> [Task details] Could you return every line of the records below that contains the word "used"?
· · ·
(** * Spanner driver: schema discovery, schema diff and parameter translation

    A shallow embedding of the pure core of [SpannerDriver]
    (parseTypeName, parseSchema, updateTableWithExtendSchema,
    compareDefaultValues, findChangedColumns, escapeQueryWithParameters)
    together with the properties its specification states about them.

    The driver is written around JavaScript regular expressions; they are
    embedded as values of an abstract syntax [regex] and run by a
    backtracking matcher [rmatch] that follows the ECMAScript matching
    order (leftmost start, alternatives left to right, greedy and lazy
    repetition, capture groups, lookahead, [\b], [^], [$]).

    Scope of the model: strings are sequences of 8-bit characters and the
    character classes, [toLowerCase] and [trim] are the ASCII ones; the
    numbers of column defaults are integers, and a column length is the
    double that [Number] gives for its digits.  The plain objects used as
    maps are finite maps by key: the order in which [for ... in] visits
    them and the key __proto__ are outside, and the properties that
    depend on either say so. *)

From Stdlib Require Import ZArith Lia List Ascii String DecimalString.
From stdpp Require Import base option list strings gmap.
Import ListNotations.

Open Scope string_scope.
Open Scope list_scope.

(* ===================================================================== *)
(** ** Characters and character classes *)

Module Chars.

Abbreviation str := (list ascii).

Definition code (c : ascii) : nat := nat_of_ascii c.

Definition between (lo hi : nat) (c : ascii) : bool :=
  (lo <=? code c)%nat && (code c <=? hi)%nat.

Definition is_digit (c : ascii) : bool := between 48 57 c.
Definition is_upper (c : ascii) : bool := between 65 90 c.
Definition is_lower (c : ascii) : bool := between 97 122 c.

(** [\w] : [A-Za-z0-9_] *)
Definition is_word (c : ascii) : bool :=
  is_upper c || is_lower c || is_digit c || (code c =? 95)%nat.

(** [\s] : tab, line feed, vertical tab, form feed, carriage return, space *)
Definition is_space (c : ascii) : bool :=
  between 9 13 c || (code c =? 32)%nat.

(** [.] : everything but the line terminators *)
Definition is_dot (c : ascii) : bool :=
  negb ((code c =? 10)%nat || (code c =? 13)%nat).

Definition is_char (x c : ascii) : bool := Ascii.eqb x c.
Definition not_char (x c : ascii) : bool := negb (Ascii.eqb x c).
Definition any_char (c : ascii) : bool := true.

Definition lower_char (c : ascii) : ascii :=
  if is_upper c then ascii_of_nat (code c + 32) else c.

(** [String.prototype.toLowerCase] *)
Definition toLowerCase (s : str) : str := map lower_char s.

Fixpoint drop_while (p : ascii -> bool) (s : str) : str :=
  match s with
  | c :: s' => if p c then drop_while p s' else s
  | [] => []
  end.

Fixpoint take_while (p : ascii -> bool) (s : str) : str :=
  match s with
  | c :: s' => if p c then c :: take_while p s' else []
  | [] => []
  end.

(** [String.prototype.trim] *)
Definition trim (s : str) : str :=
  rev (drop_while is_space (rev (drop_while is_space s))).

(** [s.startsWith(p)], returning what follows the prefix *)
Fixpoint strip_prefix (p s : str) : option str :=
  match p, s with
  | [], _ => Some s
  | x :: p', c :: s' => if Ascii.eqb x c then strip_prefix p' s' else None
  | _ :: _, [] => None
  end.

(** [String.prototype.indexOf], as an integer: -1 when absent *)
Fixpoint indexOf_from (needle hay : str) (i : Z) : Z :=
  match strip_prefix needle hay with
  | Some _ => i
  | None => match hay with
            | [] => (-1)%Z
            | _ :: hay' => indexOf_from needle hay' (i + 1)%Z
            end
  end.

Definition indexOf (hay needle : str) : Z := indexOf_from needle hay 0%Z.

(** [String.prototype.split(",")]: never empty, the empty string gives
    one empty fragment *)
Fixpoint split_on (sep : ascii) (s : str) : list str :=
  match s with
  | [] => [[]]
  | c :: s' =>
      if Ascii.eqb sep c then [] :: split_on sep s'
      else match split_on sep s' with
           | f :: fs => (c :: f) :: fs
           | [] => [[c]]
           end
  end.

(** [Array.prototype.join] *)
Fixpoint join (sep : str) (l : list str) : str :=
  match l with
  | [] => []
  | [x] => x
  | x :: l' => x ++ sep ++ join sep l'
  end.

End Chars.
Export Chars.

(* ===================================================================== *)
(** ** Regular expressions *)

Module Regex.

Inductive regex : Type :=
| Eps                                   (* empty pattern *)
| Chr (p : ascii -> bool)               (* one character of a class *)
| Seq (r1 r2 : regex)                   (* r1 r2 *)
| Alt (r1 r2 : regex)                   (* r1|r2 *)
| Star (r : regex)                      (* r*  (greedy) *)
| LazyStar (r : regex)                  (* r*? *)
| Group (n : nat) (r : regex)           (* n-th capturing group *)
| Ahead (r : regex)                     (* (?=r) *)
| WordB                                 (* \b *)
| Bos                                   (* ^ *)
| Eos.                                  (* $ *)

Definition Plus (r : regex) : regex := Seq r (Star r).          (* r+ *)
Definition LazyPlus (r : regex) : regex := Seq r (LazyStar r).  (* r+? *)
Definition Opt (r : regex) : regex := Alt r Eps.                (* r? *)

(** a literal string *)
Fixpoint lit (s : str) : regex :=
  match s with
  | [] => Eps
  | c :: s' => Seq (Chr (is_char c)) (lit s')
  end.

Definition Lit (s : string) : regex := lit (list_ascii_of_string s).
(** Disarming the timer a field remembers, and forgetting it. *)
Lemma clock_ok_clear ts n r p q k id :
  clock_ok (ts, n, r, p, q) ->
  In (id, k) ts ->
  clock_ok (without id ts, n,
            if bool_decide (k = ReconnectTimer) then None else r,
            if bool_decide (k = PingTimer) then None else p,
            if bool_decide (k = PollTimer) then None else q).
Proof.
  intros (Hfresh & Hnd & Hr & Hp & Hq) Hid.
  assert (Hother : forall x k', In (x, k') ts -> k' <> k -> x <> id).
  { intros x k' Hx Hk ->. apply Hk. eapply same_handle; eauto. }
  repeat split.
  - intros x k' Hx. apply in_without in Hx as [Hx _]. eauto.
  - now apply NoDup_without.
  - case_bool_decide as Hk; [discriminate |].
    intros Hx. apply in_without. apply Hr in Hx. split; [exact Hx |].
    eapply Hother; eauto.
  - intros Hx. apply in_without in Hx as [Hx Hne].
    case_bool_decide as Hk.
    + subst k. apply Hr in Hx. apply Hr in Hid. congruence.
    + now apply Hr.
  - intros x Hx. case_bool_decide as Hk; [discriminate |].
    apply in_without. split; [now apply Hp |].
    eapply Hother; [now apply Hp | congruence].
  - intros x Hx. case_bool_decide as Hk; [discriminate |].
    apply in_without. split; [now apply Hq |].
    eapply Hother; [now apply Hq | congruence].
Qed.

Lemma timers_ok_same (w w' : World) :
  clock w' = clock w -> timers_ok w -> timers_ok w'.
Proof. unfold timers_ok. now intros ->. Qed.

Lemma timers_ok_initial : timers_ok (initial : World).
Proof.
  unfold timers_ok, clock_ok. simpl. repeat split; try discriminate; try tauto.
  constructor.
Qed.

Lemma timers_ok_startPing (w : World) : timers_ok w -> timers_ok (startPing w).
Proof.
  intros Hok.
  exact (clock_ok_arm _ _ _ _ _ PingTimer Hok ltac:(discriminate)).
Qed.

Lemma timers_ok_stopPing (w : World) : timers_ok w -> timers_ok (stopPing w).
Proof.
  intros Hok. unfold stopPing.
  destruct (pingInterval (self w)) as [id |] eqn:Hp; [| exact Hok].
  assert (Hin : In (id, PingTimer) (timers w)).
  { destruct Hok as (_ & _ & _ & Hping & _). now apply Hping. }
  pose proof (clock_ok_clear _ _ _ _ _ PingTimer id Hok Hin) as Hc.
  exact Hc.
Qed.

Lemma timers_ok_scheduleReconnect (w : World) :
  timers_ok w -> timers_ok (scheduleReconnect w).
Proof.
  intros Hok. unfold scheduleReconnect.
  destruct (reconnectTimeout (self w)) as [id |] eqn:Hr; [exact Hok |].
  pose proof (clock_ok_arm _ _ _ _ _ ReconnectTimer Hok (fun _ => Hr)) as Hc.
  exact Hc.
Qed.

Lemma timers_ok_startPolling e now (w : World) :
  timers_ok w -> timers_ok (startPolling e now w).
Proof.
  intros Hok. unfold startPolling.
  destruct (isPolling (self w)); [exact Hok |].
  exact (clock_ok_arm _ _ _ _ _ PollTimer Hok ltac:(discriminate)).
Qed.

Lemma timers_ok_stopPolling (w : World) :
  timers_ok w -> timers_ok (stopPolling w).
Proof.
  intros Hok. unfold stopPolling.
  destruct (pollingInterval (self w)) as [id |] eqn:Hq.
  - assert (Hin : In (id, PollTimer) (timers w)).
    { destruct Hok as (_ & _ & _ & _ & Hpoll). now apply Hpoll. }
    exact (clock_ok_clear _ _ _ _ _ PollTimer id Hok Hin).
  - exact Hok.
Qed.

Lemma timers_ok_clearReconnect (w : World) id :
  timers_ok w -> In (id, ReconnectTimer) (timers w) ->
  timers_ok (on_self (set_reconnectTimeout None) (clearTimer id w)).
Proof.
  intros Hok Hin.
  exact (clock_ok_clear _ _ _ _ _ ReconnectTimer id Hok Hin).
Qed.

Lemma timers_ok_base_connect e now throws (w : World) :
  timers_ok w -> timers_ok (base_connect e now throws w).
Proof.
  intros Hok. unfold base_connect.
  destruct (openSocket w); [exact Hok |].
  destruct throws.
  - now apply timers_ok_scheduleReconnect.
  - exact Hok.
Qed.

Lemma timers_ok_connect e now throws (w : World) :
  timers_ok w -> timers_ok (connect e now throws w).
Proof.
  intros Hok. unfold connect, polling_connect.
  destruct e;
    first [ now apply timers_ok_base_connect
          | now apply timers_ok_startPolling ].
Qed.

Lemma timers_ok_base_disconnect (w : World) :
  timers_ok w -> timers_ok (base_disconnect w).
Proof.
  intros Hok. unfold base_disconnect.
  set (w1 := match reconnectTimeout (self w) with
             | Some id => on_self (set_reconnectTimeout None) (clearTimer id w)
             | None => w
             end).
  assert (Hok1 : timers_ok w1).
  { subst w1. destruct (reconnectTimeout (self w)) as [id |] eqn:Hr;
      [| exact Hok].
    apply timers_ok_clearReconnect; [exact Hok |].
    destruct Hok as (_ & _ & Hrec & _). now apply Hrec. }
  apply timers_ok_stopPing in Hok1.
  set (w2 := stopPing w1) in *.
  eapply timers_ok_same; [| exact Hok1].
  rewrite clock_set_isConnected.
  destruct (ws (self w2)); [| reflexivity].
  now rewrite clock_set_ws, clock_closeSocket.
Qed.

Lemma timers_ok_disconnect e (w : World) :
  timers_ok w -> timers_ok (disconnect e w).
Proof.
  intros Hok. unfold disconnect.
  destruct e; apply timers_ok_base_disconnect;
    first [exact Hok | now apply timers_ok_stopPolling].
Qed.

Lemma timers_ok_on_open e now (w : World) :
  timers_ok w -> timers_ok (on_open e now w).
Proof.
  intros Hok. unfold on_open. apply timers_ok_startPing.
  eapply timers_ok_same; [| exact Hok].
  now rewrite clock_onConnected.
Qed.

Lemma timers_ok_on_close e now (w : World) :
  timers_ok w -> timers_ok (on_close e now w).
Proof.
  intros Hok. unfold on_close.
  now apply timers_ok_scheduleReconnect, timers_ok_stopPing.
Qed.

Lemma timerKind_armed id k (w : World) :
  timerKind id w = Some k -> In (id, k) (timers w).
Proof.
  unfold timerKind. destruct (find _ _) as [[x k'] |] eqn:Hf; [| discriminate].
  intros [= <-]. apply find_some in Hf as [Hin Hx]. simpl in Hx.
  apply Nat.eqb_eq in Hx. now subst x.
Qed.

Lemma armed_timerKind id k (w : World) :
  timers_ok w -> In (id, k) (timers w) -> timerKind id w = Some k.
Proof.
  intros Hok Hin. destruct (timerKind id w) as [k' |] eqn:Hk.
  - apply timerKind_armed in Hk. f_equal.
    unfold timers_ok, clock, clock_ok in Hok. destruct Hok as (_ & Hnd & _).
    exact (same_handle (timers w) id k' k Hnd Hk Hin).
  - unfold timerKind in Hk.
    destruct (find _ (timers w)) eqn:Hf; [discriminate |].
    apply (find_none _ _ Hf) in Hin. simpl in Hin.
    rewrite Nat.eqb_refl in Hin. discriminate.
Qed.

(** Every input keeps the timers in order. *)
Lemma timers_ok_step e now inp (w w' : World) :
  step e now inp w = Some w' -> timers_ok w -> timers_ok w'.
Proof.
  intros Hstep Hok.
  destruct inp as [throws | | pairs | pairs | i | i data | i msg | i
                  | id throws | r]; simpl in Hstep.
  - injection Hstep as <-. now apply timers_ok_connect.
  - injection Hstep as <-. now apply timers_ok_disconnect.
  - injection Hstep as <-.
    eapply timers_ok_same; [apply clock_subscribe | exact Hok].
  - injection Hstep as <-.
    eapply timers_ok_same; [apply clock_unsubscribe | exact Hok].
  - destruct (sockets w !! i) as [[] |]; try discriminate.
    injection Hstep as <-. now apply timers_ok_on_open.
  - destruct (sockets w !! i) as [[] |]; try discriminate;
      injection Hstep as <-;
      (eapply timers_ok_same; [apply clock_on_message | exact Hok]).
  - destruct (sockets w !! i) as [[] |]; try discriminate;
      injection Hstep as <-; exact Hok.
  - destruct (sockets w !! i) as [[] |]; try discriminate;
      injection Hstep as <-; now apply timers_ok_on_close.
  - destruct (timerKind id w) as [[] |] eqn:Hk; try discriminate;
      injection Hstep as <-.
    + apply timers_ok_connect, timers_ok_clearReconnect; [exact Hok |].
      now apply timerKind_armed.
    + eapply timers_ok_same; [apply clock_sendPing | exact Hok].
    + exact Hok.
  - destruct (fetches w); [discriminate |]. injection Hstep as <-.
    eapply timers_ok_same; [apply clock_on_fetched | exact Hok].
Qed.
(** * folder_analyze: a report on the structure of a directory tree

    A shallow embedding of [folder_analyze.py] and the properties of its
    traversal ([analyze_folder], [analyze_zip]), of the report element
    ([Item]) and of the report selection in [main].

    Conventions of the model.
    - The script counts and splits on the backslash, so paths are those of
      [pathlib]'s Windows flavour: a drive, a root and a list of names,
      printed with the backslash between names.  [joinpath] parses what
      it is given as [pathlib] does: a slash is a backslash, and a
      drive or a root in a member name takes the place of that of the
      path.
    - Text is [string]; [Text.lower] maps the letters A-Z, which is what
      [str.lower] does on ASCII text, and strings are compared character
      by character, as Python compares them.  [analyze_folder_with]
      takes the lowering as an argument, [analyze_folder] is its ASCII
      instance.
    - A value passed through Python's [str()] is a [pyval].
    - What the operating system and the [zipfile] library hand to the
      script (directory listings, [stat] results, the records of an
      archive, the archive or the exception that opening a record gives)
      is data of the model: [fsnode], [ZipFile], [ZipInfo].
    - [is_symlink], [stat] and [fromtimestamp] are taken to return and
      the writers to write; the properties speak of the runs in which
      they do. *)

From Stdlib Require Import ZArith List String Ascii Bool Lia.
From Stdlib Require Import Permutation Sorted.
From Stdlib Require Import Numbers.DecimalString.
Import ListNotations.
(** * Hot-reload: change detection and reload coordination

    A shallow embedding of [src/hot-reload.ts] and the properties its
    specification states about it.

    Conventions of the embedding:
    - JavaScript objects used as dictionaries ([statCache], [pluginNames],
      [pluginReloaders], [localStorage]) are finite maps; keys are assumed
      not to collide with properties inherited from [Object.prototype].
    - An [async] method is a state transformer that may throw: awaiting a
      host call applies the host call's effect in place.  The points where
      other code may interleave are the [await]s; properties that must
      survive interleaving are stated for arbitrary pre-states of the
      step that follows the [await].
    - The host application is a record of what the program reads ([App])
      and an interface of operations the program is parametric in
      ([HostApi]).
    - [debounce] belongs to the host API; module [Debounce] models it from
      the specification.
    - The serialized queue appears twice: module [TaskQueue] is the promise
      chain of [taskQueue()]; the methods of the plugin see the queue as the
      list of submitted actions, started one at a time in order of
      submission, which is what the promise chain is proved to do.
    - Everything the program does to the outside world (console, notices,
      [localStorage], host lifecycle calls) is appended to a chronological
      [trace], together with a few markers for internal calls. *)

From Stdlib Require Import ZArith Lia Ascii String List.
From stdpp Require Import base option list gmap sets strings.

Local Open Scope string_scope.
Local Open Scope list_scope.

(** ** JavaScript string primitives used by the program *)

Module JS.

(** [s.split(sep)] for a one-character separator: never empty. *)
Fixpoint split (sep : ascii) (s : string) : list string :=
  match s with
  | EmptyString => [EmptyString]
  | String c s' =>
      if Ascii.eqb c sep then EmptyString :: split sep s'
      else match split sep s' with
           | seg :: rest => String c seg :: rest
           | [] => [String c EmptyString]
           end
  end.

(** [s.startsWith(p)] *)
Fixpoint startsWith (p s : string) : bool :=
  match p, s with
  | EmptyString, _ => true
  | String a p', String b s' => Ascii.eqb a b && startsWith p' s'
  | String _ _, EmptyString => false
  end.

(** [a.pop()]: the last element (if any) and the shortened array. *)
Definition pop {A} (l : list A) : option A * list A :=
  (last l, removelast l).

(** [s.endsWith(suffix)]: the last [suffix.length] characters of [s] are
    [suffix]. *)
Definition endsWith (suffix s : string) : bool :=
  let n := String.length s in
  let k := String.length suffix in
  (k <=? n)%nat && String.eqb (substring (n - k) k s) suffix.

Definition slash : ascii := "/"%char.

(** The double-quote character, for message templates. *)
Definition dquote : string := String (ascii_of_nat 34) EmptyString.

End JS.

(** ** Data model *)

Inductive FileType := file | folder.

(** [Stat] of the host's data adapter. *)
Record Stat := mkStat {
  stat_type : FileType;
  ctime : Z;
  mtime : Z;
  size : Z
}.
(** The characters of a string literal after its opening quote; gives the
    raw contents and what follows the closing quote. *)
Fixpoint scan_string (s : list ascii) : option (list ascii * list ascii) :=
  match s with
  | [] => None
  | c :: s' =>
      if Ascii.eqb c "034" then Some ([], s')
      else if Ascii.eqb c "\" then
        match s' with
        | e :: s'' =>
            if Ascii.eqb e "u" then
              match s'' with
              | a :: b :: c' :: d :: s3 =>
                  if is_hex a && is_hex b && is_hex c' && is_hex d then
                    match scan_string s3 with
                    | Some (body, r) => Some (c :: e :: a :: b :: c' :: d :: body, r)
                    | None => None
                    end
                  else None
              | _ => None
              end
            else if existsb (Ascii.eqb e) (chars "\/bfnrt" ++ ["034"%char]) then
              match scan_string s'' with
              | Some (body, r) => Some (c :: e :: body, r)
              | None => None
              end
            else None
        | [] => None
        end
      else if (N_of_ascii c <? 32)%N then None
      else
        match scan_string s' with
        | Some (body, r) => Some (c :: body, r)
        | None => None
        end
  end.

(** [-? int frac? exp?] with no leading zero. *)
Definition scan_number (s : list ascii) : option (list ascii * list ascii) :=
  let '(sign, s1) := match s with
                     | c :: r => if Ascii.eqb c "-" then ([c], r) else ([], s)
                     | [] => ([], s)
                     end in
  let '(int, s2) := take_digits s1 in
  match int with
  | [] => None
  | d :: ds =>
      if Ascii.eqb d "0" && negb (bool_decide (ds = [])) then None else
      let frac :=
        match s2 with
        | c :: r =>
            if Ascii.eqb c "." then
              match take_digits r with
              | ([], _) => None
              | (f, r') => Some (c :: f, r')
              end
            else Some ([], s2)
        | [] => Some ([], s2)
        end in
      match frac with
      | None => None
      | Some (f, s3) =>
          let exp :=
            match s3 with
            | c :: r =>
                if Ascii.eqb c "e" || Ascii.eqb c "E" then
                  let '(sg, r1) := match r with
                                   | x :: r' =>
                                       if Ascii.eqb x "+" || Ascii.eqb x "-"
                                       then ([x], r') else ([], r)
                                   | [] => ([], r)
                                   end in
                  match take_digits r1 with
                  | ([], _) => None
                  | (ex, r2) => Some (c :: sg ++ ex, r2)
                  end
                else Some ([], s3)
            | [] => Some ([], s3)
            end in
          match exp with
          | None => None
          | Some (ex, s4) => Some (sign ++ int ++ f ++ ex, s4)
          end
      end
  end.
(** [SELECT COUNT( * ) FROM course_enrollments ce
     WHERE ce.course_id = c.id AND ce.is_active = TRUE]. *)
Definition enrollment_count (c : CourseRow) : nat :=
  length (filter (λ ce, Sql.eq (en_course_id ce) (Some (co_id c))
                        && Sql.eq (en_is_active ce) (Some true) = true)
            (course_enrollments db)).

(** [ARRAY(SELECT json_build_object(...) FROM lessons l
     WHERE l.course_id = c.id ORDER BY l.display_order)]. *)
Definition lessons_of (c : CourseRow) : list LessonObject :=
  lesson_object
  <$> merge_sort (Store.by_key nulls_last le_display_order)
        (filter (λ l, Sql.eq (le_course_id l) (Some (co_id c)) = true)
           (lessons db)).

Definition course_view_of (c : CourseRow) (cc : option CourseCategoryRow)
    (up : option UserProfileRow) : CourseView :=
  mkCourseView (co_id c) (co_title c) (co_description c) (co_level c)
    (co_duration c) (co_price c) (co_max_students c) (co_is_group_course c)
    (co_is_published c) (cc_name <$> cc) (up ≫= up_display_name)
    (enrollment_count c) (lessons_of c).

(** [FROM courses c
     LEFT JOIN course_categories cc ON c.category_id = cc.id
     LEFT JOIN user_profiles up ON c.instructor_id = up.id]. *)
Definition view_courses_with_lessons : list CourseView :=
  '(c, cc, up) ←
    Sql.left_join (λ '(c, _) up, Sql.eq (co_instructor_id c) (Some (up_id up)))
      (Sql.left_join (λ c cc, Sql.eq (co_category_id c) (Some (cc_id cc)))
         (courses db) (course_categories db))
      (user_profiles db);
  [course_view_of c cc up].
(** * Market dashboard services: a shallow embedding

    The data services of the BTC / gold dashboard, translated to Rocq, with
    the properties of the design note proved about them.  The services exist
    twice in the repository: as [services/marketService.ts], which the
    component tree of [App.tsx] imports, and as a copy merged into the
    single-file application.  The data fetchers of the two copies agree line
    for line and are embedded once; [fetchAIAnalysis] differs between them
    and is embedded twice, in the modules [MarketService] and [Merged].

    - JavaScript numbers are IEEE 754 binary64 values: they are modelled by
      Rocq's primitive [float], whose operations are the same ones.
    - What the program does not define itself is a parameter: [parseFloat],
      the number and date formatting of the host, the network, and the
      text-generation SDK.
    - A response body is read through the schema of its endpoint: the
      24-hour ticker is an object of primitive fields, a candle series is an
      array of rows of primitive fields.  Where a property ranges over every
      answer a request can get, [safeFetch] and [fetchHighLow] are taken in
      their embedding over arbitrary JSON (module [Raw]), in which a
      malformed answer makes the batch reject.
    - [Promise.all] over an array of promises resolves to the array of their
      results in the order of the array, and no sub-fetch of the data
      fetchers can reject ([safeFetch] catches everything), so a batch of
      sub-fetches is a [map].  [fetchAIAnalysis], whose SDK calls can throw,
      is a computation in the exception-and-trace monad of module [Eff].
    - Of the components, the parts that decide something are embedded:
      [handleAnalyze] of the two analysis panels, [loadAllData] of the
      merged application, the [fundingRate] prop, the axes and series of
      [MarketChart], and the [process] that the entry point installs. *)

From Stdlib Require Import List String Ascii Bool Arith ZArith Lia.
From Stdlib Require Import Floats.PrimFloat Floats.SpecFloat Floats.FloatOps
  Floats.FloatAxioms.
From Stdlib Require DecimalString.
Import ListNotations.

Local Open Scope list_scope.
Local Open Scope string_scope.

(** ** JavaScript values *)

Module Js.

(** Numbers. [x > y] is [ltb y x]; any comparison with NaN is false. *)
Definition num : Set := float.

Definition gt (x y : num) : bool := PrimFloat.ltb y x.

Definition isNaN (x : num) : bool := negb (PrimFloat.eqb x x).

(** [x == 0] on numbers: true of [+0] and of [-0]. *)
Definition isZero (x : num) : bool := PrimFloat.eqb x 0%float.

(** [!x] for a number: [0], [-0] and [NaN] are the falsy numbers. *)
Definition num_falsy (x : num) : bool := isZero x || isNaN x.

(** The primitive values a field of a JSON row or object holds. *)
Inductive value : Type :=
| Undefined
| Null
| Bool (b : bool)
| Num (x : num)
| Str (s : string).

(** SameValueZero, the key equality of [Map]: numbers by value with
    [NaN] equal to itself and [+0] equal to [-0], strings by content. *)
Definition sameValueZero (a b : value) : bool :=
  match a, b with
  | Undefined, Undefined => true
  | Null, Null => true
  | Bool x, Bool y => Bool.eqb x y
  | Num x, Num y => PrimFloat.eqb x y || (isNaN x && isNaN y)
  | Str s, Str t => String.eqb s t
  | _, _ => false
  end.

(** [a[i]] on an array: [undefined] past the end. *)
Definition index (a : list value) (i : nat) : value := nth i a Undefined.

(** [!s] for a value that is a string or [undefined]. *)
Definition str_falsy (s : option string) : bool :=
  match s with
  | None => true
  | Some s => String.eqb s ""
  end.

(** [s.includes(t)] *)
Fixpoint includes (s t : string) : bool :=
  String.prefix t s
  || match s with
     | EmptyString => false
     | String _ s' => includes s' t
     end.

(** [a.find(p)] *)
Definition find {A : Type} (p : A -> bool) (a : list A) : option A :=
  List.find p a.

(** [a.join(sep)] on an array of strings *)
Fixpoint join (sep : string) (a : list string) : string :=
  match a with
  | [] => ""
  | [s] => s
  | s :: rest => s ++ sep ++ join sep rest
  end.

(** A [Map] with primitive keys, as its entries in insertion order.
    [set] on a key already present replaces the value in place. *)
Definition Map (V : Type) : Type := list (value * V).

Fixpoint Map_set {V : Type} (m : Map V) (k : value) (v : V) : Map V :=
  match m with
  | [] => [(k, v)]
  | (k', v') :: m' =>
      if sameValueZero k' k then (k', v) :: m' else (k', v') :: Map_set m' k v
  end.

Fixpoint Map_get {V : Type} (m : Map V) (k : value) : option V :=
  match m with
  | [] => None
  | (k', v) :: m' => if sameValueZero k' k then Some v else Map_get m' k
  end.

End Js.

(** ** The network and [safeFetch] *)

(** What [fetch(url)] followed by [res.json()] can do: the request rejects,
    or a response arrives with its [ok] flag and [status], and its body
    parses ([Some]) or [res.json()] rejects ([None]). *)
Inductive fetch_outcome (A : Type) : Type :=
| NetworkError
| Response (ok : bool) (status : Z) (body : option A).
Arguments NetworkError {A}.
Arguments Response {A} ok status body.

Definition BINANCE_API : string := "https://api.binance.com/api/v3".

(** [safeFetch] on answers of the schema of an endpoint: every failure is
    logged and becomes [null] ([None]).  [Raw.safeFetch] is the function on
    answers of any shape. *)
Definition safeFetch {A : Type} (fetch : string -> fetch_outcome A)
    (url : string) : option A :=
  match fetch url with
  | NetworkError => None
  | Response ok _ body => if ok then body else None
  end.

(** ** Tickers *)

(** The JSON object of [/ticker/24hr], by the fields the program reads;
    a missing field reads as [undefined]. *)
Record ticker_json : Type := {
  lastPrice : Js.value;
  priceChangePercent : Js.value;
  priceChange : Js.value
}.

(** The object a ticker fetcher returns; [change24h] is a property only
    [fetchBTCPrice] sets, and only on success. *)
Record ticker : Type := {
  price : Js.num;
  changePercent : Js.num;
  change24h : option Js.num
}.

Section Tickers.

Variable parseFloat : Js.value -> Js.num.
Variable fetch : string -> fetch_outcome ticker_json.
· · ·
> [Output for this exercise]
    double that [Number] gives for its digits.  The plain objects used as
    - JavaScript objects used as dictionaries ([statCache], [pluginNames],
(** ** JavaScript string primitives used by the program *)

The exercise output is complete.